THE TASK
Search the entries for the word "with". Copy each line in which it is found.

DATA SUPPLIED
______________________________
Lemma decoded_lead s p len bs u lv n :
  (scalar u → lv ≤ u → utf8_enc u = bs) → bytes_at s p bs → alen bs = n → n ≤ len →
  decoded s p len (if decide (scalar u ∧ lv ≤ u) then Some (n, Some u) else Some (-1, None)).
Proof.
  intros He Hb Hn Hl. case_decide as Hd; [|by right]. destruct Hd as [Hu Hlv]. left. exists u.
  rewrite (He Hu Hlv). ands; [done|done|lia|by rewrite Hn].
Qed.

Lemma decode_sound s p len : Forall byte s → 0 ≤ p → 1 ≤ len → p + len ≤ alen s →
  decoded s p len (utf8_to_utf32 s p len).
Proof.
  intros Hby Hp Hlen Hs. unfold utf8_to_utf32, utf8_table_entries. destruct (arr_get_lt s p) as [c0 B0]; [lia|].
  assert (Hb : ∀ i b, s.[i] = Some b → 0 ≤ b < 256) by (intros i b; exact (Forall_arr_get _ _ _ _ Hby)).
  rewrite B0. cbn [mbind option_bind]. pose proof (Hb _ _ B0) as R0.
  destruct (lead_byte c0 R0) as (L1 & L2 & L3 & L4).
  destruct (in_range_spec 0 0x80 c0) as [I1|I1].
  { erewrite (lead_cases 7); [|exact L1|done|lia]. change (2 ^ 7) with 128. rewrite (Z.mod_small c0) by lia.
    apply (decoded_lead _ _ _ [c0]); [|by apply bytes_at_cons, bytes_at_nil|done|lia].
    intros _ _. unfold utf8_enc. by rewrite (proj2 (Z.ltb_lt _ _)) by lia. }
  destruct (decide (len ≤ 1)). { right. cbn [utf8_scan cmask cval]. rewrite L1. by rewrite (proj2 (Z.leb_le _ _)). }
  destruct (arr_get_lt s (p + 1)) as [b1 B1]; [lia|]. pose proof (Hb _ _ B1) as R1.
  erewrite scan_next; [|exact L1|exact B1|exact R1|lia]. rewrite (proj2 (Z.leb_gt _ _)) by lia.
  destruct (in_range_spec 0x80 0xC0 b1) as [C1|C1]; [|by right].
  rewrite uwrap_small by (unfold urange; lia).
  destruct (in_range_spec 0xC0 0xE0 c0) as [I2|I2].
  { erewrite (lead_cases 11); [|exact L2|done|lia]. change (2 ^ 11) with 2048. cbn [lval].
    replace ((c0 * 64 + (b1 - 128)) mod 2048) with ((c0 - 192) * 64 + (b1 - 128)) by (Z.to_euclidean_division_equations; lia).
    apply (decoded_lead _ _ _ [c0; b1]); [|by apply bytes_at_cons, bytes_at_cons, bytes_at_nil|done|lia].
    intros _ Hlv. unfold utf8_enc. rewrite (proj2 (Z.ltb_ge _ 128)), (proj2 (Z.ltb_lt _ 2048)) by lia.
    do 2 f_equal; [|f_equal]; Z.to_euclidean_division_equations; lia. }
  destruct (decide (len ≤ 2)). { right. cbn [utf8_scan cmask cval]. rewrite L2. by rewrite (proj2 (Z.leb_le _ _)). }
  destruct (arr_get_lt s (p + 1 + 1)) as [b2 B2]; [lia|]. pose proof (Hb _ _ B2) as R2.
  erewrite scan_next; [|exact L2|exact B2|exact R2|lia]. rewrite (proj2 (Z.leb_gt _ _)) by lia.
  destruct (in_range_spec 0x80 0xC0 b2) as [C2|C2]; [|by right].
  rewrite uwrap_small by (unfold urange; lia).
  destruct (in_range_spec 0xE0 0xF0 c0) as [I3|I3].
  { erewrite (lead_cases 16); [|exact L3|done|lia]. change (2 ^ 16) with 65536. cbn [lval].
    replace (((c0 * 64 + (b1 - 128)) * 64 + (b2 - 128)) mod 65536) with (((c0 - 224) * 64 + (b1 - 128)) * 64 + (b2 - 128))
      by (Z.to_euclidean_division_equations; lia).
    apply (decoded_lead _ _ _ [c0; b1; b2]); [|by do 3 (apply bytes_at_cons; [done|]); apply bytes_at_nil|done|lia].
    intros _ Hlv. unfold utf8_enc. rewrite (proj2 (Z.ltb_ge _ 128)), (proj2 (Z.ltb_ge _ 2048)), (proj2 (Z.ltb_lt _ 65536)) by lia.
    repeat f_equal; Z.to_euclidean_division_equations; lia. }
  destruct (decide (len ≤ 3)). { right. cbn [utf8_scan cmask cval]. rewrite L3. by rewrite (proj2 (Z.leb_le _ _)). }
  destruct (arr_get_lt s (p + 1 + 1 + 1)) as [b3 B3]; [lia|]. pose proof (Hb _ _ B3) as R3.
  erewrite scan_next; [|exact L3|exact B3|exact R3|lia]. rewrite (proj2 (Z.leb_gt _ _)) by lia.
  destruct (in_range_spec 0x80 0xC0 b3) as [C3|C3]; [|by right].
  rewrite uwrap_small by (unfold urange; lia).
  destruct (in_range_spec 0xF0 0xF8 c0) as [I4|I4].
  { erewrite (lead_cases 21); [|exact L4|done|lia]. change (2 ^ 21) with 2097152. cbn [lval].
    replace ((((c0 * 64 + (b1 - 128)) * 64 + (b2 - 128)) * 64 + (b3 - 128)) mod 2097152)
      with ((((c0 - 240) * 64 + (b1 - 128)) * 64 + (b2 - 128)) * 64 + (b3 - 128)) by (Z.to_euclidean_division_equations; lia).
    apply (decoded_lead _ _ _ [c0; b1; b2; b3]); [|by do 4 (apply bytes_at_cons; [done|]); apply bytes_at_nil|done|lia].
    intros _ Hlv. unfold utf8_enc. rewrite (proj2 (Z.ltb_ge _ 128)), (proj2 (Z.ltb_ge _ 2048)), (proj2 (Z.ltb_ge _ 65536)) by lia.
    repeat f_equal; Z.to_euclidean_division_equations; lia. }
  right. destruct (decide (len ≤ 4)). { cbn [utf8_scan cmask cval]. rewrite L4. by rewrite (proj2 (Z.leb_le _ _)). }
  destruct (arr_get_lt s (p + 1 + 1 + 1 + 1)) as [b4 B4]; [lia|]. pose proof (Hb _ _ B4) as R4.
  erewrite scan_next; [|exact L4|exact B4|exact R4|lia]. rewrite (proj2 (Z.leb_gt _ _)) by lia.
  destruct (in_range_spec 0x80 0xC0 b4) as [C4|C4]; [|done].
  apply scan_long; [by repeat constructor|done|lia| |lia].
  pose proof (urange_uwrap 32 ((((c0 * 64 + (b1 - 128)) * 64 + (b2 - 128)) * 64 + (b3 - 128)) * 64) ltac:(lia)) as [? _]. lia.
Qed.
______________________________
RESPONSE TO THE EXERCISE
  { erewrite (lead_cases 7); [|exact L1|done|lia]. change (2 ^ 7) with 128. rewrite (Z.mod_small c0) by lia.
  { erewrite (lead_cases 11); [|exact L2|done|lia]. change (2 ^ 11) with 2048. cbn [lval].
    replace ((c0 * 64 + (b1 - 128)) mod 2048) with ((c0 - 192) * 64 + (b1 - 128)) by (Z.to_euclidean_division_equations; lia).
  { erewrite (lead_cases 16); [|exact L3|done|lia]. change (2 ^ 16) with 65536. cbn [lval].
    replace (((c0 * 64 + (b1 - 128)) * 64 + (b2 - 128)) mod 65536) with (((c0 - 224) * 64 + (b1 - 128)) * 64 + (b2 - 128))
  { erewrite (lead_cases 21); [|exact L4|done|lia]. change (2 ^ 21) with 2097152. cbn [lval].
      with ((((c0 - 240) * 64 + (b1 - 128)) * 64 + (b2 - 128)) * 64 + (b3 - 128)) by (Z.to_euclidean_division_equations; lia).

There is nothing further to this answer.